Mon Feb 23, 2015 1:38 pm
I find it odd that he could come up with this solution, but couldn't rebuild a simple cub carburetor
Mon Feb 23, 2015 3:38 pm
Peter Person wrote:I sure would like to see the Cub Carburetor that came off this tractor to see how bad it was.
Or how bad the rebuilds were. Interesting article, but as most who attend Cub fests will agree, there are very few Cub carburetors that are permanently "unreliable, leaking fuel, and hard starting". It's a poor workman who blames his tools. Oddly enough, I have a fairly new Stihl chainsaw with a Stihl carburetor that doesn't start instantly every time.
Mon Feb 23, 2015 4:06 pm
I bet I know someone who could rebuild the carb and it would last more than 2 years.
Mon Feb 23, 2015 4:13 pm
Kudos to an interesting solution. Doesn't look great and I think that plastic fuel line may become problematic in the future. Glad it works and is more fuel efficient, but I think I'll stick with my self-rebuilt IH parts.
Mon Feb 23, 2015 4:15 pm
Cecil wrote:I bet I know someone who could rebuild the carb and it would last more than 2 years.
I know a number of people...but I have not touched my carb
since you and I worked on it in 2008!
Mon Feb 23, 2015 4:57 pm
I get that magazine too, and I read that article, very interesting but it seemed like it took a lot of time and $ to modify like that, guess it was something he just wanted to do. I'm guilty of that myself sometimes
But as far as fuel economy.... I don't know how much better you can get than the stock carb?
Must be like mountain climbing, some people say why.....others say, why not!
Mon Feb 23, 2015 5:06 pm
The IH and Zenith carbs are the easiest to work on. I was a very young man when I started fixing carbs. Lawn mowers were first. If I didn't fix my go cart Clinton engine I didn't ride. Watch your float height and float drop. Set it to specs. There's a little round gasket under the needle valve that brings the fuel from the bowl to the venturing. The gasket is needed because the gas level is above these threads. If that little round gasket isn't used the carb can leak or run rich. A lot of times I see this gasket missing.
If your new to carburation go exactly by the instructions it's carb 101.

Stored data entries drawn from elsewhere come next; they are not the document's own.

(* ===== verification/Prelude.v ===== *)
(** * Ferrous Kernel: a verification development

    Ferrous Kernel is a UEFI bootloader and an x86-64 kernel, in one binary in this phase.
    The bootloader ([boot/src]) collects the firmware's memory map, the ACPI root pointer
    and the framebuffer, converts them to a heap-free structure ([lib/boot-info/src]), ends
    boot services, switches stacks and jumps to the kernel; the kernel takes over the UART,
    installs a GDT and an IDT, reports the memory map on the serial line and halts, with
    handlers for all exceptions.  The kernel crate ([kernel/src]) holds the canonical
    versions of the GDT, IDT, stack and serial code, of which the boot crate has copies, and
    the global memory map.

    ** Files, and the code they model

    - [Prelude]: errors and panics ([comp]), machine integers and the build profile, array
      access, text, little-endian bytes, sorting, decoders, the [Codec] interface, tactics.
    - [Abi] (lib.rs, first half): the structures that cross the boundary and their accessors.
    - [MemMap] (lib.rs, second half): classification, [MemoryMap::parse], statistics, queries.
    - [Layout]: the repr(C) layout of the boundary structures as bytes.
    - [KernelMemory] (kernel/src/memory/mod.rs): the global map as a transition system.
    - [UefiMemory] (boot/src/memory.rs): importing the firmware's map.  The uefi crate's
      memory types are a class with laws.
    - [BootInfo] (boot/src/boot_info.rs): building and converting the boot information.
    - [Handoff]: the data path from the firmware's descriptors to the kernel's parsed map.
    - [Machine]: processor, memory, ports, trace of events, and the monad over them.
    - [Serial] (kernel/src/drivers/serial.rs, kernel/src/main.rs): the UART driver, its
      abstract transmitter [send], the 16550 register file, the kernel's panic handler.
    - [BootSerial] (main.rs): boot-side UART helpers and number printers, and the lemmas by
      which printed texts are composed.
    - [Cpu]: the instructions of the inline assembly, with the segment-load checks.
    - [Runs]: reasoning about all runs at once.  A family of predicates on computations that
      contains the local actions and is closed under sequencing is an instance of [Closed];
      routines are traversed once against that interface.
    - [KernelRuns]: the traversal of the kernel's routines and of the exception path.
    - [Passive]: computations that talk to ports and console but leave processor and memory
      alone, the exception handler among them.
    - [Gdt] (gdt.rs, main.rs): descriptors, table, both init routines.
    - [Idt] (idt.rs, main.rs): gates, table, installation, loader.
    - [Exception] (main.rs): stubs, handler, and the path from delivery to report.
    - [MemReport] (main.rs): [print_memory_map].
    - [Stack] (stack.rs, main.rs): the stack type and sizes.
    - [Console] (boot/src/console.rs, main.rs): console output and the memory summary.
    - [Kernel] (main.rs): [kernel_entry], [kernel_main], [halt].
    - [Boot] (main.rs): [efi_main], the firmware queries and the handoff assembly, and the
      traversal of the bootloader.
    - [Progress]: the boot against every device: completion, waiting, overruns.
    - [BootedMemory]: [memory::init] and [memory::get] on the booted machine.
    - [AfterBoot]: the booted kernel under sequences of interruptions, as a step relation.
    - [Statics] (the statics of main.rs, the repr attributes of both crates): layouts,
      initialisers, linker and loader.
    - [Footprint]: runs of the boot crate, panic handler included ([boot_run]): the memory they
      write and the order of their calls.
    - [UnitTests] (lib.rs, mod tests), [HostTests] (tests/boot_tests.rs): the repository's own
      tests, evaluated on the definitions.

    ** How code becomes definitions

    Integers are [Z] within their width ([uint w]); overflow of plain arithmetic panics or
    wraps according to [Profile], so every theorem with a [Profile] holds for dev and release
    builds.  Functions that can fail or panic return [comp].  Code that touches the machine
    is a computation [M] of [Machine]: it runs on a world of registers, byte memory, device
    answers still to come, and a log of events.  A computation that runs out of device
    answers is [Waiting]; theorems quantify over all answer lists, so they say what happens
    on every finite prefix of every device's behaviour, and completion is stated for devices
    that report ready often enough.  Structures in memory are their bytes.  Inline assembly
    is translated instruction by instruction.  Addresses chosen by the linker ([Image]) and
    by the compiler ([Locals], slots and labels) are parameters, as are the registers chosen
    for operands, the firmware ([Firmware]) and the calling convention ([CallConv]).

    ** What the theorems show

    - Data: [parse] equals a list-level reference, errors and panics included; statistics,
      queries, bounds; the whole path from firmware descriptors to parsed regions, first on
      data and then through the booted machine's memory, against a specification of its own
      ([reported_map]: address, size, attributes and type code of each region); byte layout
      of the boundary structures.
    - State: the global map is never read uninitialised and is written once in checked
      builds (in release builds a second call overwrites it).
    - Output: the drivers transmit exactly the texts they are given, on every device; number
      printers print numerals; the memory report, the console summary and the exception
      reports are exactly their specification texts.
    - Machine: loading the GDT and IDT succeeds without a processor fault and changes only
      what it should; every vector reaches its stub and its report; stacks are respected.
    - Whole boot: [efi_main_boots] composes all of it, from the firmware's entry to the final
      halt.  [linked_image_boots] reduces what is assumed of the image to its proper linking
      and loading.  [boot_services_discipline] and [boot_memory_footprint] hold of every run,
      refused and panicking ones included: the order of calls to the firmware, that nothing
      panics once boot services have ended, and which memory is written.
    - Every device: [boot_progress] shows that the boot completes on a device that becomes
      ready again and again, and waits, with a prefix of its log sent, on one that does not;
      [uart_never_overrun] that no byte is written unless the transmitter was just reported
      empty.
    - Every run: [runs_steady] shows that runs end and are only continued by more input.
    - After the boot: [exceptions_after_boot] keeps tables, segments and stack through any
      sequence of interruptions, each of which enters the handler; under SysV it gets its
      exact report.
    - Tests: what the unit tests of the parser assert of their inputs holds of every input
      ([unit_tests_generalise]), and the host tests' copies of constants and encodings are
      those of the code.

    ** Calling conventions

    The code passes arguments in the registers of the SysV convention, but the target it is
    built for, [x86_64-unknown-uefi], uses Win64.  Theorems that do not say otherwise hold
    under both.  Those on the complete boot assume [passes]: the register from which
    [kernel_entry] takes its argument holds the pointer, which is so under SysV for every
    choice of operand registers and under Win64 when the compiler picks RCX
    ([handoff_arguments]).  The exact exception reports are those of a handler compiled for
    SysV; what a Win64 handler gets instead is in [exception_arguments_win64] and
    [exceptions_after_boot].  [efi_main_boots] is stated for SysV.

    ** Bounds and fuel

    [digits_loop] has fuel 64 (a 64-bit number has at most 64 digits in any base), proved
    enough for every [usize].  [irq_loop] has fuel 224 = 256 - 32, exactly its iterations.
    [loop_until] iterates once per device answer.  Everything else is structural.
    [runs_steady] states for whole runs that none of these bounds is ever reached.

    ** Not modelled

    Code generated by the compiler around the inline assembly (stack frames, spills), so the
    theorems do not say that locals survive the stack switch of [kernel_main]; paging and
    page permissions (a byte that is in the memory map is readable and writable); the memory
    effects of boot services and of allocation; atomics and other cores; IST stacks, task
    state and the resume flag in saved flags; exceptions between arbitrary instructions
    (those of [AfterBoot] arrive where a run rests: in the final halt, while a report waits
    for the device, or where the handler itself faults); external interrupts and [int n] on
    the vectors 8, 10 to 14, 17, 21, 29 and 30, for which the processor pushes no error code
    ([deliver] decides by the vector).  The encoder and decoder of [Layout] are the model's:
    the source shares the structures as memory and relies on repr(C).  [read_boot_info]
    decodes the whole structure, so [kernel_entry] is stricter than the two fields it reads
    need.  [lib/core], [lib/alloc] and [arch/x86_64/entry.rs] hold no code.  The log and uefi
    crates appear only through their results. *)

From Stdlib Require Export ZArith Lia Sorted.
From stdpp Require Export base list gmap strings.
Open Scope Z_scope.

A chainsaw carb doesn't have enough venturing or gas flow for the c60 engine. When any engine doesn't get the proper fuel mixture it will eat metal. Burn valves, valve seats and pistols. Trust me the proper carb at around $200+ could save you money in the long run.
Mon Feb 23, 2015 5:11 pm
It's probably not the carbs fault it's today's gas. It doesn't stay as fresh as gas once did. I use seafoam in everything. But my chainsaws. The husqvarna two stroke mix has a stabilizer in it. Two stroke mix lasts for 30 days. That's another post.
Mon Feb 23, 2015 5:49 pm
I have looked at "Farm Show" a few times. I have found it to be a compendium of bad ideas and bad executions, often both in the same project.
Mon Feb 23, 2015 7:38 pm
I had a cockshutt from the 40's with a big old oliver 6 cyl that run with a ski-doo carb.I was 18 or 19 and knew about snowmobles but couldn't understand a carb for such a small engine could furnish such a bull. it ran and pulled like it was factory.
Mon Feb 23, 2015 7:53 pm
What about keeping it original?
The resale value goes down too.
Mon Feb 23, 2015 9:49 pm
Do I remember correctly, didn't George Willer run a Cub on a Briggs and Stratton Carb at one time?
Mon Feb 23, 2015 10:14 pm
tnestell wrote:Do I remember correctly, didn't George Willer run a Cub on a Briggs and Stratton Carb at one time?
Yes, he did, on Scruffy. The pictures are gone but there are several posts by George describing how he did it and the reason it worked. He even pulled in the Tug with it.
Sure do miss George.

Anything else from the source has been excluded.